→ **Task description**: Find each line below containing the word "mkChunkRequest" and copy it.

##### Records for the task

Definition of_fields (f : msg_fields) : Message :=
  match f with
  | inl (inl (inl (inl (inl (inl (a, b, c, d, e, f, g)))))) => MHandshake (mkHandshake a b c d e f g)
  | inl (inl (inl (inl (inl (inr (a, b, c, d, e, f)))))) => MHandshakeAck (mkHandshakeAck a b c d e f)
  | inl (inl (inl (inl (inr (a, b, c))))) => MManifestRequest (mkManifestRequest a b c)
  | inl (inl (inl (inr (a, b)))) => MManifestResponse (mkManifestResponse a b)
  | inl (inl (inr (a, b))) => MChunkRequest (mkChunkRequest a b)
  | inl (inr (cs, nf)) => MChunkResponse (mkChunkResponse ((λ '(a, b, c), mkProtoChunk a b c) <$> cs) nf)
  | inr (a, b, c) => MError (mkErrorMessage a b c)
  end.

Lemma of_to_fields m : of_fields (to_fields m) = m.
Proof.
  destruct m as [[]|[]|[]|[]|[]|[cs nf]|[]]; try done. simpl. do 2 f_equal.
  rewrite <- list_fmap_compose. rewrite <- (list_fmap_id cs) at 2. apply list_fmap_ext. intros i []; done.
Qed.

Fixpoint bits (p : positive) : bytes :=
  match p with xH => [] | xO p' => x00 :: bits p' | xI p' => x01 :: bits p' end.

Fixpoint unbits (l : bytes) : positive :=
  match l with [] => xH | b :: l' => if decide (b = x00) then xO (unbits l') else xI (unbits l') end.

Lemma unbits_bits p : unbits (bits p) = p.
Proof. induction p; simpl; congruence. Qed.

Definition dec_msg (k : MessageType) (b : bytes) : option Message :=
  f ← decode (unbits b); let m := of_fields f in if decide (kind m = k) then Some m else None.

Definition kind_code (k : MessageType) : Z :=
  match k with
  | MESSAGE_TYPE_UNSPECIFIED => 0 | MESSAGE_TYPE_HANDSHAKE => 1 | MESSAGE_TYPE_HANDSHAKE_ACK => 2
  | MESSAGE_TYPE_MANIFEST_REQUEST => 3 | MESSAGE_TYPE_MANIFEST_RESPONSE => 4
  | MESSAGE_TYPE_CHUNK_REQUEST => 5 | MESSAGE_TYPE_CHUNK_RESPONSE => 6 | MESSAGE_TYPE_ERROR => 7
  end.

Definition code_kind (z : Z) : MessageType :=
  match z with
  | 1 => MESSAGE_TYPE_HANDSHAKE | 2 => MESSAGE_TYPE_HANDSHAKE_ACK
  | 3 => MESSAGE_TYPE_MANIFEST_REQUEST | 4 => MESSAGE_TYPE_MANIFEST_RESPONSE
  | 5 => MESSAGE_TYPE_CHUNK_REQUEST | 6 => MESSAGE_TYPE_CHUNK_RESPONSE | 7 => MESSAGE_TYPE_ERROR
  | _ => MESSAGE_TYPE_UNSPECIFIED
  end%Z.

##########
##### Records for the task

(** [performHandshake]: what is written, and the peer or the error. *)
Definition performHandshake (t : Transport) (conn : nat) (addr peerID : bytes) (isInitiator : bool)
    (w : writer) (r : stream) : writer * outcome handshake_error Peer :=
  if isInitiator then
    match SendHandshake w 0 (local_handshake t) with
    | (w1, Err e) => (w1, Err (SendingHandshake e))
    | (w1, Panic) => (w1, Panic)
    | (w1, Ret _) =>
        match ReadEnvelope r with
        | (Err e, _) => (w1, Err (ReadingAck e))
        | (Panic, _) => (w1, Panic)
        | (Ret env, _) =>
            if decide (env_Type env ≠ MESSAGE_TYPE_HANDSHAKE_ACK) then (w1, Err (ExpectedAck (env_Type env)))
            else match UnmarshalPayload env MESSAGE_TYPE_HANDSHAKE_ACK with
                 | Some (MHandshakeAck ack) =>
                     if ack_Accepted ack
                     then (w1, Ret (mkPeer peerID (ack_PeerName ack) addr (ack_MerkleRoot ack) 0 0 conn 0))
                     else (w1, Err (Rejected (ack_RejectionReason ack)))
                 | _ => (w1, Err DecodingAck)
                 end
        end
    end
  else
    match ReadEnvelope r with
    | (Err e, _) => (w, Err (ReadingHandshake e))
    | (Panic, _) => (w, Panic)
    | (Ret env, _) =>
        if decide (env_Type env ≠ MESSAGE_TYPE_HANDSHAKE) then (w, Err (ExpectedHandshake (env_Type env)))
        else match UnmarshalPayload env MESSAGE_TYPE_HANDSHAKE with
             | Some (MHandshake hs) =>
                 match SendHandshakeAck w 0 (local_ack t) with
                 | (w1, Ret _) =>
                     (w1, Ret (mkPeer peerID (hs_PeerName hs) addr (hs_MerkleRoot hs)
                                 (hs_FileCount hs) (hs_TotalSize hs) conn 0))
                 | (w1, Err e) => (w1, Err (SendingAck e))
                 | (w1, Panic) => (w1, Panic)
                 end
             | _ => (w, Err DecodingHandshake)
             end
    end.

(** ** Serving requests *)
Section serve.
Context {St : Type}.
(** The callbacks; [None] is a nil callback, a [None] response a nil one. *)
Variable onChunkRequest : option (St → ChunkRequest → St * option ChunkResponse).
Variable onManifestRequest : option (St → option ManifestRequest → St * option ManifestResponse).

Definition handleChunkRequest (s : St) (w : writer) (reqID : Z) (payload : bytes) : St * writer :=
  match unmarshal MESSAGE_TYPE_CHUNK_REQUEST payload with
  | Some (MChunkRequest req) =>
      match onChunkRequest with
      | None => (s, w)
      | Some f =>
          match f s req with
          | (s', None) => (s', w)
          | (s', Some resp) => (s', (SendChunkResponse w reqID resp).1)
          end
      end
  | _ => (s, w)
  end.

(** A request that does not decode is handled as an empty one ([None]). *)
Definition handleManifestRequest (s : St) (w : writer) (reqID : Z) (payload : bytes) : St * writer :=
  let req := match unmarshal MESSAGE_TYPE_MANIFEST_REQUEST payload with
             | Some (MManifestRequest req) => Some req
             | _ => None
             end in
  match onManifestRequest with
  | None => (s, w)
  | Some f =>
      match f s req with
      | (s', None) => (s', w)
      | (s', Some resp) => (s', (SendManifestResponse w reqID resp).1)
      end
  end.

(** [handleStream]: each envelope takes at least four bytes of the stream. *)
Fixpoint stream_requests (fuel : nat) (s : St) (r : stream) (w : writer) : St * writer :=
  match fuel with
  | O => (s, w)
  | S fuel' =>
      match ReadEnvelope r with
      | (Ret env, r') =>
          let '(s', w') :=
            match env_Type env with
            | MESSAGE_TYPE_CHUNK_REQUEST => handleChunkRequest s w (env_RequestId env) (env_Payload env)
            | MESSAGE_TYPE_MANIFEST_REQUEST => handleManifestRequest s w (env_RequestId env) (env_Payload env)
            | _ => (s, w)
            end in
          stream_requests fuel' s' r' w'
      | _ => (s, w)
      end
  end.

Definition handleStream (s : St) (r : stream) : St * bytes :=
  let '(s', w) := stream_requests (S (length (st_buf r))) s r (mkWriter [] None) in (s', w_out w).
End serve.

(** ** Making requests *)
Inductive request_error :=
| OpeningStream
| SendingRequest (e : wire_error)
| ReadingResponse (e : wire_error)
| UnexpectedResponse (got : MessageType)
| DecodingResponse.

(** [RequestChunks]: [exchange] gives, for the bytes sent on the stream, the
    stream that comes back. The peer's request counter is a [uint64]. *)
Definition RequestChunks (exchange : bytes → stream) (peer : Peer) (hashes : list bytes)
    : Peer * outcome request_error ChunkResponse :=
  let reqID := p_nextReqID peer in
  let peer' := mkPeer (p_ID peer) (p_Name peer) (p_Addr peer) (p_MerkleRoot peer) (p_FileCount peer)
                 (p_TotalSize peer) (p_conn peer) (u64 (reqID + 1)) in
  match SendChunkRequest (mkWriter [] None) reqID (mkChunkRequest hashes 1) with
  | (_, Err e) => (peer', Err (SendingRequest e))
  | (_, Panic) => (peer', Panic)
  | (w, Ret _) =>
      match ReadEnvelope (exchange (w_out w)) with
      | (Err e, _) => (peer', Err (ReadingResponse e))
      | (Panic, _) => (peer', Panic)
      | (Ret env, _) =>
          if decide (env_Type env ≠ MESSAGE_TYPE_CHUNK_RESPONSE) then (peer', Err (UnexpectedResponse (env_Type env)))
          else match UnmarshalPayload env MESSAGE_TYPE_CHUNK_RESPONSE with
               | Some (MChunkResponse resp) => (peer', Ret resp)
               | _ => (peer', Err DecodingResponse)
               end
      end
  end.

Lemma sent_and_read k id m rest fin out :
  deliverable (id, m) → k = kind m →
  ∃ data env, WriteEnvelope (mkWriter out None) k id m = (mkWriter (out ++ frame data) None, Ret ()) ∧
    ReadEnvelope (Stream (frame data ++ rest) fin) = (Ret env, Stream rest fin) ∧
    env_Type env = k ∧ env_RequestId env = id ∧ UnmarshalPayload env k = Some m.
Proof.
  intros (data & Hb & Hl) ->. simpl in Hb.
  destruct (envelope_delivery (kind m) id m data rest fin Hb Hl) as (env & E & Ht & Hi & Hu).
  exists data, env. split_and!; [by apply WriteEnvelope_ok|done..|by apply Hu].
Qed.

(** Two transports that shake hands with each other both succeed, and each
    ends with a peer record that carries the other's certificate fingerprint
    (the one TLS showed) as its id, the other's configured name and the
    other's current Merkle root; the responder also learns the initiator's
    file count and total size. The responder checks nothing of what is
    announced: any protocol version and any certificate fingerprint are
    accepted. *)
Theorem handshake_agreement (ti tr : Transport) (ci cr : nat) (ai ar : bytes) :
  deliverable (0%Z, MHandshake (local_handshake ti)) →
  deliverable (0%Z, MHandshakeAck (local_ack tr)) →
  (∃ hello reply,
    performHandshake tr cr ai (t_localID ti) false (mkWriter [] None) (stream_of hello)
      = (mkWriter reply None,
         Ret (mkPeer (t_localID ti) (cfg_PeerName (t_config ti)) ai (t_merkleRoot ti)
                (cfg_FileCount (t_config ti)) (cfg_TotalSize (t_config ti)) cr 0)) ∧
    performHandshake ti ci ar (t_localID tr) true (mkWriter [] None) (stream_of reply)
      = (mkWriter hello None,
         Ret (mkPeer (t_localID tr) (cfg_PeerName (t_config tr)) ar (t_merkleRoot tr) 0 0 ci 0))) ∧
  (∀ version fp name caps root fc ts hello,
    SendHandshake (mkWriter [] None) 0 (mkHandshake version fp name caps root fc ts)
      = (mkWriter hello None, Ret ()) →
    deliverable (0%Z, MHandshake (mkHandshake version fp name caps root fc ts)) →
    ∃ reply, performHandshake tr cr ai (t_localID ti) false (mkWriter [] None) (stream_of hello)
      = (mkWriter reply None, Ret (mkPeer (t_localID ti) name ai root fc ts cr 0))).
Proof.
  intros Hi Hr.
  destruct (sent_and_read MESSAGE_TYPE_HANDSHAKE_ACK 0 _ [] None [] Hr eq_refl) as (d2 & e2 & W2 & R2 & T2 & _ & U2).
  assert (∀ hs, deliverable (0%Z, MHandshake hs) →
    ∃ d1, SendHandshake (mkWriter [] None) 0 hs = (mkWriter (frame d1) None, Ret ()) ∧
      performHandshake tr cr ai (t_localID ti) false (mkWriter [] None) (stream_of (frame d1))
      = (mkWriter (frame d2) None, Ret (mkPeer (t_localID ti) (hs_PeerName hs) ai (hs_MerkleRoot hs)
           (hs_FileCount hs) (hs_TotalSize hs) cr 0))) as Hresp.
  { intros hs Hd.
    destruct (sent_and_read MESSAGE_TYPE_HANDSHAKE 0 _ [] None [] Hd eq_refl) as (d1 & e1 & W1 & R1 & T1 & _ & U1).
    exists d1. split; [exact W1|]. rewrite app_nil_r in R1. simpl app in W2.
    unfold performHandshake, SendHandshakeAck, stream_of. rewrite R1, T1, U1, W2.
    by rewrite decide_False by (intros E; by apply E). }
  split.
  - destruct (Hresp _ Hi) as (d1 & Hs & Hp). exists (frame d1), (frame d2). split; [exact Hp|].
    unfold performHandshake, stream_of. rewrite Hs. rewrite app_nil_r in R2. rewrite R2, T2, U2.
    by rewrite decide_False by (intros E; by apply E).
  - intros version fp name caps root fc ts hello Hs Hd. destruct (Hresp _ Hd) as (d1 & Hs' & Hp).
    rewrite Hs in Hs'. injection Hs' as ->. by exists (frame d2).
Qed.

##########

→ **Your response**:
  | inl (inl (inr (a, b))) => MChunkRequest (mkChunkRequest a b)
  match SendChunkRequest (mkWriter [] None) reqID (mkChunkRequest hashes 1) with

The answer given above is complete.